Definition add_connection (component1_id component2_id : string)
    (self : CircuitGraph) : option CircuitGraph :=
  if decide (component1_id ≠ component2_id) then
    let g := add_edge component1_id component2_id (graph self) in
    let s := connection_str component1_id component2_id in
    Some {| graph := g;
            components := components self;
            connections :=
              if decide (s ∉ connections self)
              then connections self ++ [s]
              else connections self |}
  else Some self.

Definition get_netlist (self : CircuitGraph) : list string :=
  connections self.

(** *** Connectivity *)

(** The region of interest of [check_track_continuity]: the rectangle
    spanned by the two (truncated) centres, widened by the margin and
    cut by [max]/[min] to the image. *)
Definition continuity_roi (bbox1 bbox2 : bbox) (binary_image : image)
    : image :=
  let x1 := Py.int (bx bbox1) in
  let y1 := Py.int (by_ bbox1) in
  let x2 := Py.int (bx bbox2) in
  let y2 := Py.int (by_ bbox2) in
  let margin := 25%Z in
  let roi_x1 := Z.max 0 (Z.min x1 x2 - margin) in
  let roi_y1 := Z.max 0 (Z.min y1 y2 - margin) in
  let roi_x2 := Z.min (shape1 binary_image) (Z.max x1 x2 + margin) in
  let roi_y2 := Z.min (shape0 binary_image) (Z.max y1 y2 + margin) in
  slice2 roi_y1 roi_y2 roi_x1 roi_x2 binary_image.

Definition check_track_continuity (bbox1 bbox2 : bbox)
    (binary_image : image) : option bool :=
  let roi := continuity_roi bbox1 bbox2 binary_image in
  if decide (np_size roi = 0) then Some false
  else
    let white_pixels := length (white roi) in
    let total_pixels := np_size roi in
    track_percentage ←
      Py.truediv (inject_Z (Z.of_nat white_pixels))
        (inject_Z (Z.of_nat total_pixels));
    let threshold := 0.40%Q in
    Some (Py.Qlt_bool threshold track_percentage).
• • • •
▸ Work item
Everything from the line containing "let roi_y2 := Z.min" to the last line of the material above must be copied exactly, and only that.

▸ Solution to the problem
  let roi_y2 := Z.min (shape0 binary_image) (Z.max y1 y2 + margin) in
  slice2 roi_y1 roi_y2 roi_x1 roi_x2 binary_image.

Definition check_track_continuity (bbox1 bbox2 : bbox)
    (binary_image : image) : option bool :=
  let roi := continuity_roi bbox1 bbox2 binary_image in
  if decide (np_size roi = 0) then Some false
  else
    let white_pixels := length (white roi) in
    let total_pixels := np_size roi in
    track_percentage ←
      Py.truediv (inject_Z (Z.of_nat white_pixels))
        (inject_Z (Z.of_nat total_pixels));
    let threshold := 0.40%Q in
    Some (Py.Qlt_bool threshold track_percentage).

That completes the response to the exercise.